■ ACTIVITY ■
The listing that follows must be given again in full and exactly.
=== Begin Enclosure ===
(** The result and the final ledger of a run. *)
Lemma run_spec students mentors max :
  let r := run argsort students mentors max in
  (forall k, ledger_get r.1 k = Z.of_nat (length (matches_of k r.2)))
  /\ Forall (fun rec => exists s m,
                 s ∈ Frame.sort_values argsort s_age students
                 /\ m ∈ Frame.sort_values argsort m_age mentors
                 /\ rec = make_match s m (campus_score s m)
                 /\ gender_miss (gender_preference s) (m_gender m) = false)
            r.2
  /\ (Student_Index <$> r.2)
       `sublist_of` (s_index <$> Frame.sort_values argsort s_age students)
  /\ (0 <= max -> forall k, ledger_get r.1 k <= max).
Proof.
  intros r. unfold r, run.
  destruct (match_loop_spec max (Frame.sort_values argsort s_age students)
              (Frame.sort_values argsort m_age mentors) (∅, []))
    as (new & Hnew & Hled & Hall & Hsub & Hcap).
  simpl in Hnew. rewrite Hnew. simpl in Hled.
  split; [intros k; by rewrite Hled, ledger_get_empty|].
  split; [done|]. split; [done|].
  intros Hmax. apply Hcap. intros k. simpl. by rewrite ledger_get_empty.
Qed.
=== End Enclosure ===
■ TASK OUTPUT ■
(** The result and the final ledger of a run. *)
Lemma run_spec students mentors max :
  let r := run argsort students mentors max in
  (forall k, ledger_get r.1 k = Z.of_nat (length (matches_of k r.2)))
  /\ Forall (fun rec => exists s m,
                 s ∈ Frame.sort_values argsort s_age students
                 /\ m ∈ Frame.sort_values argsort m_age mentors
                 /\ rec = make_match s m (campus_score s m)
                 /\ gender_miss (gender_preference s) (m_gender m) = false)
            r.2
  /\ (Student_Index <$> r.2)
       `sublist_of` (s_index <$> Frame.sort_values argsort s_age students)
  /\ (0 <= max -> forall k, ledger_get r.1 k <= max).
Proof.
  intros r. unfold r, run.
  destruct (match_loop_spec max (Frame.sort_values argsort s_age students)
              (Frame.sort_values argsort m_age mentors) (∅, []))
    as (new & Hnew & Hled & Hall & Hsub & Hcap).
  simpl in Hnew. rewrite Hnew. simpl in Hled.
  split; [intros k; by rewrite Hled, ledger_get_empty|].
  split; [done|]. split; [done|].
  intros Hmax. apply Hcap. intros k. simpl. by rewrite ledger_get_empty.
Qed.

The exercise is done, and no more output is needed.